# 13 week old. Legs straight back.



## redddog (May 9, 2009)

Just a question about the way she lays down. 

When she lays down, her legs go straight back like she is superman. At first it was hysterically funny but now knowing how bad the hip issue can be, we're a little worried that she may have something wrong. She also sits on the side of her ass when sitting upright. Thought is there may be something wrong, this could be related.

Just asking.


----------



## Oaklys Dad (Dec 28, 2005)

Frog legs or Chicken legs are very common and no cause for concern. Lots of our dogs lay like this.


----------



## Jersey's Mom (Nov 25, 2007)

Exactly what Oakly's Dad said. It's often said this is actually a sign of good hips, though that may just be an old wife's tail. As for the crooked sit, that's often called a "puppy sit" and is also common, especially in young dogs. I know it's easier said than done, but try not to sweat the small stuff. Good luck with your pup!! Looking forward to seeing pictures!

Julie and Jersey


----------



## timberwolf (Apr 1, 2009)

I love the "frog legs"!!!
They all do it, and then they get big and don't do it anymore.
Kinda sad


----------



## tippykayak (Oct 27, 2008)

Some dogs with great hips do it through their whole lives. Don't sweat it. A dog with such bad hips that they're showing up young will favor them, not stretch them out with the huge flexibility required for superman legs.

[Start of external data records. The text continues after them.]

Lemma mapM_payloads {A} (read : bytes -> option A) fs :
  mapM (fun f : Z * bytes => read f.2) fs = mapM read (map snd fs).
Proof. induction fs as [|f fs IH]; [done|]. cbn. by rewrite IH. Qed.

Lemma map_land_payloads fs : map snd (map (fun f : Z * bytes => (Z.land f.1 32767, f.2)) fs) = map snd fs.
Proof. rewrite map_map. by apply map_ext. Qed.

Lemma read_nest_encoded {A} (read : bytes -> option A) (fields : A -> list (Z * bytes)) l :
  Forall (fun x => Z.of_nat (length (encode_fields (fields x))) < 65532
                   /\ read (encode_fields (fields x)) = Some x) l ->
  read_nest read (Some (encode_fields (nest_fields fields l))) = Some l.
Proof.
  intros Hl. cbn [read_nest]. rewrite parse_encode_fields.
  2: { apply nest_fields_fit. revert Hl. apply Forall_impl. by intros x [? _]. }
  cbn. rewrite mapM_payloads, map_land_payloads, nest_payloads.
  induction Hl as [|x l [_ Hx] _ IH]; [done|]. cbn. rewrite Hx. cbn. by rewrite IH.
Qed.

Lemma parse_each_encoded {A B} (parse : bytes -> result B IoError) (fields : A -> list (Z * bytes)) (h : A -> B) l :
  Forall (fun x => Z.of_nat (length (encode_fields (fields x))) < 65532
                   /\ parse (encode_fields (fields x)) = Ok (h x)) l ->
  (let? nlas := parse_nlas (encode_fields (nest_fields fields l)) in parse_each parse nlas) = Ok (map h l).
Proof.
  intros Hl. rewrite parse_encode_fields.
  2: { apply nest_fields_fit. revert Hl. apply Forall_impl. by intros x [? _]. }
  cbn [rbind].
  apply (nest_fields_ind fields (fun l fs => Forall (fun x => Z.of_nat (length (encode_fields (fields x))) < 65532
      /\ parse (encode_fields (fields x)) = Ok (h x)) l ->
    parse_each parse (map (fun f => (Z.land f.1 32767, f.2)) fs) = Ok (map h l))); [done| |done].
  clear. intros x l fs t _ IH Hl. apply Forall_cons_iff in Hl as [[_ Hx] Hl].
  cbn [map parse_each fst snd]. by rewrite Hx, IH.
Qed.

Lemma from_be_port port : u16 port -> from_be (to_be 2 port) = port.
Proof. intros Hp. rewrite from_be_to_be. by apply Z.mod_small. Qed.

Lemma allowed_fields_fit a : allowed_typed a -> Forall field_fits (allowed_fields a).
Proof.
  intros [Ha _]. apply length_addr_field in Ha. unfold allowed_fields.
  repeat constructor; try done. cbn [snd]. lia.
Qed.

Lemma read_allowed_encoded a :
  allowed_typed a -> read_allowed_ip (encode_fields (allowed_fields a)) = Some a.
Proof.
  intros Ha. unfold read_allowed_ip. rewrite parse_encode_fields by by apply allowed_fields_fit.
  destruct a as [[ip|ip] cidr], Ha as [Hip Hc]; unfold allowed_fields; cbn [wa_ip wa_cidr addr_field] in *;
    cbn [result_ok mbind option_bind]; attr_simpl; cbn [mbind option_bind];
    rewrite u16_of_all by done; cbn [mbind option_bind list.head].
  - unfold IP4_octets at 1. rewrite length_to_be. cbn -[from_be IP4_octets]. by rewrite IP4_octets_value.
  - cbn in Hip. by rewrite (proj1 Hip).
Qed.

My pups have all gone through a stage of it, and Gus did it his whole life.


----------



## 3 goldens (Sep 30, 2005)

Same here. They look like a bear skin rug laying on the floor. Honey at 7 1/2 lays with her legs out to the side, totally flat on her tummy and chest. That was a problem with the incision on the side of her knee amonth bac, (mast cell tumor removal) She endedup popping the center of it open.


----------



## kjarv24 (Nov 7, 2008)

Jake did this a lot when he was younger, he's till young but at close to 6months I really don't see him do it much anymore  I think its adorable!


----------



## sammydog (Aug 23, 2008)

Sammy likes to lay like superman. He used to do it all the time as a puppy, he still does it now at 5, but not as often. Sammy was x-rayed (for agility) and his hips are fine.

Have fun with your puppy!


----------



## Finn's Fan (Dec 22, 2007)

*Like this?*

If this is what you're talking about, it's normal puppy stuff and not an indication of bad hips....perhaps quite the contrary.


----------



## laprincessa (Mar 24, 2008)

I told my husband that I thought Max had broken something the first time he did that. The breeder laughed and said it was a sign of contentment. Probably she was spoofing me, but I liked the thought.


----------



## jwemt81 (Aug 20, 2008)

You mean like this?









Totally normal.


----------



## OceanTheGolden (Mar 22, 2008)

My seven year old still does that all the time!! My old Shih Tzu used to do it too  Never see the short haired dogs do it though.


----------